(* ===== verification/Client.v ===== *)
(** * One connected user: [internal/chat/client.go]

    A [Client] owns a buffered channel of outgoing text.  [Send] never blocks:
    when the buffer is full the message is dropped and counted; after [Close]
    it panics, as a send on a closed channel does in Go.  The theorems show
    that the pair of channel and drop counter refines a bounded queue. *)

From S2P Require Import Prelude Observe.

Record Client := mkClient {
  ID : string;
  Name : string;
  Meta : option (gmap string string);   (** [None] is the nil map *)
  out : list string;                    (** buffered messages, oldest first *)
  out_cap : nat;
  out_closed : bool;
  closed : bool;                        (** the [closed] channel is closed *)
  closeOnce : bool;                     (** the once has run *)
}.

Definition set_out (c : Client) (o : list string) : Client :=
  mkClient (ID c) (Name c) (Meta c) o (out_cap c) (out_closed c) (closed c) (closeOnce c).
Definition set_meta (c : Client) (m : option (gmap string string)) : Client :=
  mkClient (ID c) (Name c) m (out c) (out_cap c) (out_closed c) (closed c) (closeOnce c).
Definition set_name (c : Client) (n : string) : Client :=
  mkClient (ID c) n (Meta c) (out c) (out_cap c) (out_closed c) (closed c) (closeOnce c).

Definition NewClientWithBuffer (id : string) (bufferSize : Z) : Client :=
  let bufferSize := if (bufferSize <=? 0)%Z then 256%Z else bufferSize in
  mkClient id "" (Some ∅) [] (Z.to_nat bufferSize) false false false.

Definition send_on_closed : string := "send on closed channel".

(** [Send] as a function of the object: the new object and whether the message
    was dropped, or a panic. *)
Definition client_send (c : Client) (message : string) : outcome (Client * bool) :=
  if out_closed c then Panic send_on_closed
  else if (length (out c) <? out_cap c)%nat then Ret (set_out c (out c ++ [message]), false)
  else Ret (c, true).

(** [Close]: only the first call closes the two channels. *)
Definition client_close (c : Client) : Client :=
  if closeOnce c then c
  else mkClient (ID c) (Name c) (Meta c) (out c) (out_cap c) true true true.

Definition IsClosed (c : Client) : bool := closed c.

(** A receive on [Outgoing()]: a message, the end of the channel, or a block. *)
Inductive recv := RMsg (m : string) | RClosed | RBlock.

Definition Outgoing (c : Client) : recv * Client :=
  match out c with
  | m :: o => (RMsg m, set_out c o)
  | [] => if out_closed c then (RClosed, c) else (RBlock, c)
  end.

(** The object invariant: the buffer respects its capacity, the capacity is
    positive, and the channels and the once agree. *)
Record client_wf (c : Client) : Prop := {
  cw_bound : (length (out c) <= out_cap c)%nat;
  cw_cap : (0 < out_cap c)%nat;
  cw_closed : out_closed c = closeOnce c /\ closed c = closeOnce c;
}.

Lemma new_client_wf id n : client_wf (NewClientWithBuffer id n).
Proof.
  unfold NewClientWithBuffer. split; simpl; [lia| |done].
  destruct (Z.leb_spec n 0); lia.
Qed.

Lemma client_send_wf c m c' d : client_wf c -> client_send c m = Ret (c', d) -> client_wf c'.
Proof.
  intros Hwf. unfold client_send. destruct (out_closed c) eqn:Ec; [done|].
  destruct (Nat.ltb_spec (length (out c)) (out_cap c)); intros [= <- <-]; [|done].
  destruct Hwf. split; simpl; [rewrite length_app; simpl; lia|done|done].
Qed.

Lemma client_close_wf c : client_wf c -> client_wf (client_close c).
Proof. intros Hwf. unfold client_close. destruct (closeOnce c); [done|]. destruct Hwf. by split. Qed.

Lemma outgoing_wf c : client_wf c -> client_wf (Outgoing c).2.
Proof.
  intros Hwf. unfold Outgoing. destruct (out c) as [|m o] eqn:E.
  - by destruct (out_closed c).
  - destruct Hwf as [Hb Hc Hd]. rewrite E in Hb. split; simpl in *; [lia|done|done].
Qed.

#[export] Hint Resolve new_client_wf client_close_wf outgoing_wf : chatgo.

(** ** Refinement of a bounded lossy queue

    The operations a client object sees, and what an observer records. *)
Inductive client_op := OpSend (m : string) | OpRecv.

(** Runs the operations: messages received (oldest first), number of drops and
    the final object; a panic stops the run. *)
Fixpoint run_ops (c : Client) (ops : list client_op) : outcome (list string * nat * Client) :=
  match ops with
  | [] => Ret ([], O, c)
  | OpSend m :: ops' =>
      match client_send c m with
      | Panic p => Panic p
      | Ret (c', d) =>
          match run_ops c' ops' with
          | Panic p => Panic p
          | Ret (r, n, cf) => Ret (r, (if d then S n else n), cf)
          end
      end
  | OpRecv :: ops' =>
      match Outgoing c with
      | (RMsg m, c') =>
          match run_ops c' ops' with
          | Panic p => Panic p
          | Ret (r, n, cf) => Ret (m :: r, n, cf)
          end
      | (_, c') => run_ops c' ops'
      end
  end.

Definition sent (ops : list client_op) : list string :=
  omap (fun o => match o with OpSend m => Some m | OpRecv => None end) ops.

Lemma run_ops_spec c ops :
  client_wf c -> out_closed c = false ->
  exists r n cf, run_ops c ops = Ret (r, n, cf) /\ client_wf cf /\ out_closed cf = false /\
    (exists acc, acc `sublist_of` sent ops /\ out c ++ acc = r ++ out cf /\
       (length acc + n = length (sent ops))%nat).
Proof.
  revert c. induction ops as [|[m|] ops IH]; intros c Hwf Hcl.
  - exists [], O, c. split_and!; try done. exists []. by rewrite app_nil_r.
  - simpl. unfold client_send. rewrite Hcl.
    destruct (Nat.ltb_spec (length (out c)) (out_cap c)) as [Hl|Hl].
    + assert (Hwf' : client_wf (set_out c (out c ++ [m]))).
      { eapply (client_send_wf c m _ false); [done|]. unfold client_send.
        by rewrite Hcl, (proj2 (Nat.ltb_lt _ _)). }
      destruct (IH _ Hwf' Hcl) as (r & n & cf & -> & ? & ? & acc & Hs & E & Hn).
      exists r, n, cf. split_and!; try done. exists (m :: acc). simpl in E.
      rewrite <- app_assoc in E. split; [by constructor|]. split; [done|]. simpl. lia.
    + destruct (IH c Hwf Hcl) as (r & n & cf & -> & ? & ? & acc & Hs & E & Hn).
      exists r, (S n), cf. split_and!; try done. exists acc.
      split; [by constructor|]. split; [done|]. simpl. lia.
  - simpl. unfold Outgoing. destruct (out c) as [|m o] eqn:Eo.
    + rewrite Hcl. destruct (IH c Hwf Hcl) as (r & n & cf & -> & ? & ? & acc & Hs & E & Hn).
      exists r, n, cf. split_and!; try done. exists acc. rewrite Eo in E. done.
    + assert (Hwf' : client_wf (set_out c o)).
      { pose proof (outgoing_wf c Hwf) as Hw. unfold Outgoing in Hw. by rewrite Eo in Hw. }
      destruct (IH _ Hwf' Hcl) as (r & n & cf & -> & ? & ? & acc & Hs & E & Hn).
      exists (m :: r), n, cf. split_and!; try done. exists acc. simpl in *. by rewrite E.
Qed.

(** The abstract queue: a message sent to a full queue is dropped and counted,
    every other one is appended. *)
Fixpoint lossy_queue (cap : nat) (q : list string) (ops : list client_op) : list string * nat * list string :=
  match ops with
  | [] => ([], O, q)
  | OpSend m :: ops' =>
      if (length q <? cap)%nat then lossy_queue cap (q ++ [m]) ops'
      else let '(r, n, q') := lossy_queue cap q ops' in (r, S n, q')
  | OpRecv :: ops' =>
      match q with
      | [] => lossy_queue cap [] ops'
      | m :: q1 => let '(r, n, q') := lossy_queue cap q1 ops' in (m :: r, n, q')
      end
  end.

Lemma set_out_id c : set_out c (out c) = c.
Proof. by destruct c. Qed.

Lemma run_ops_queue c ops : out_closed c = false ->
  run_ops c ops = let '(r, n, q) := lossy_queue (out_cap c) (out c) ops in Ret (r, n, set_out c q).
Proof.
  revert c. induction ops as [|[m|] ops IH]; intros c Hcl; simpl; [by rewrite set_out_id|..].
  - unfold client_send. rewrite Hcl. destruct (length (out c) <? out_cap c)%nat; rewrite IH by done; simpl;
      by destruct (lossy_queue _ _ ops) as [[r n] q].
  - unfold Outgoing. destruct (out c) as [|m o] eqn:Eo.
    + rewrite Hcl, IH, Eo by done. done.
    + rewrite IH by done. simpl. by destruct (lossy_queue _ _ ops) as [[r n] q].
Qed.

Lemma sublist_full_length {A} (l k : list A) : l `sublist_of` k -> (length k <= length l)%nat -> l = k.
Proof.
  induction 1 as [|x l k Hs IH|x l k Hs IH]; simpl; intros Hl; [done|f_equal; apply IH; lia|].
  apply sublist_length in Hs. lia.
Qed.

Lemma lossy_queue_lossless cap q ops : (length q + length (sent ops) <= cap)%nat -> (lossy_queue cap q ops).1.2 = O.
Proof.
  revert q. induction ops as [|[m|] ops IH]; intros q Hq; simpl in *; [done|..].
  - rewrite (proj2 (Nat.ltb_lt _ _)) by lia. apply IH. rewrite length_app. simpl. lia.
  - destruct q as [|m q]; [by apply IH|]. specialize (IH q ltac:(simpl in *; lia)).
    by destruct (lossy_queue cap q ops) as [[r n] q'].
Qed.

(** C23 (refinement): an open client is a bounded lossy FIFO.  Any interleaving
    of sends and receives runs without a panic and computes what the abstract
    queue of the same capacity computes.  So what the receiver got followed by
    what is still buffered is a subsequence of what was sent, in order; every
    other message is counted as dropped, and nothing is dropped as long as no
    more is sent than the buffer holds. *)
Theorem client_is_lossy_fifo id bufferSize ops :
  let c := NewClientWithBuffer id bufferSize in
  exists r n q, run_ops c ops = Ret (r, n, set_out c q) /\
    lossy_queue (out_cap c) [] ops = (r, n, q) /\
    (r ++ q) `sublist_of` sent ops /\
    (length (r ++ q) + n = length (sent ops))%nat /\
    (length q <= out_cap c)%nat /\
    ((out_cap c < length (sent ops))%nat \/ r ++ q = sent ops).
Proof.
  intros c. destruct (run_ops_spec c ops) as
    (r & n & cf & E & Hwf & _ & acc & Hs & Ho & Hn); [apply new_client_wf|done|].
  pose proof (run_ops_queue c ops eq_refl) as Eq. rewrite E in Eq. change (out c) with (@nil string) in Eq, Ho.
  pose proof (lossy_queue_lossless (out_cap c) [] ops) as Hl.
  destruct (lossy_queue (out_cap c) [] ops) as [[r' n'] q]. injection Eq as <- <- ->. simpl in Ho, Hl.
  exists r, n, q. rewrite <- Ho. split_and!; try done; [apply Hwf|].
  destruct (Nat.lt_ge_cases (out_cap c) (length (sent ops))) as [Hc|Hc]; [by left|right].
  specialize (Hl Hc). apply sublist_full_length; [done|lia].
Qed.

(** Closing.  [Close] is idempotent, keeps the buffered
    messages readable in order before the end of the channel, and makes every
    later [Send] panic. *)
Theorem client_close_behaviour c m :
  client_wf c ->
  client_close (client_close c) = client_close c /\
  IsClosed (client_close c) = true /\
  client_send (client_close c) m = Panic send_on_closed /\
  out (client_close c) = out c /\
  (Outgoing (client_close c)).1 = match out c with x :: _ => RMsg x | [] => RClosed end.
Proof.
  intros [_ _ [Ho Hc]]. unfold client_close, IsClosed, client_send, Outgoing.
  destruct (closeOnce c) eqn:E; simpl; rewrite ?E, ?Ho, ?Hc; split_and!; try done;
    by destruct (out c).
Qed.

Lemma client_close_behaviour_witness :
  let c := mkClient "id1" "alice" (Some ∅) ["hello"] 2 false false false in
  (Outgoing (client_close c)).1 = RMsg "hello" /\
  client_send (client_close c) "x" = Panic send_on_closed.
Proof.
  intros c.
  assert (Hwf : client_wf c) by (split; simpl; [lia|lia|done]).
  destruct (client_close_behaviour c "x" Hwf) as (_ & _ & H3 & _ & H5). split; [exact H5|exact H3].
Defined.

§ Exercise prompt
Go line by line through the data above and report each one that holds the string "unfold".

§ Solution to this exercise
  unfold NewClientWithBuffer. split; simpl; [lia| |done].
  intros Hwf. unfold client_send. destruct (out_closed c) eqn:Ec; [done|].
Proof. intros Hwf. unfold client_close. destruct (closeOnce c); [done|]. destruct Hwf. by split. Qed.
  intros Hwf. unfold Outgoing. destruct (out c) as [|m o] eqn:E.
  - simpl. unfold client_send. rewrite Hcl.
      { eapply (client_send_wf c m _ false); [done|]. unfold client_send.
  - simpl. unfold Outgoing. destruct (out c) as [|m o] eqn:Eo.
      { pose proof (outgoing_wf c Hwf) as Hw. unfold Outgoing in Hw. by rewrite Eo in Hw. }
  - unfold client_send. rewrite Hcl. destruct (length (out c) <? out_cap c)%nat; rewrite IH by done; simpl;
  - unfold Outgoing. destruct (out c) as [|m o] eqn:Eo.
  intros [_ _ [Ho Hc]]. unfold client_close, IsClosed, client_send, Outgoing.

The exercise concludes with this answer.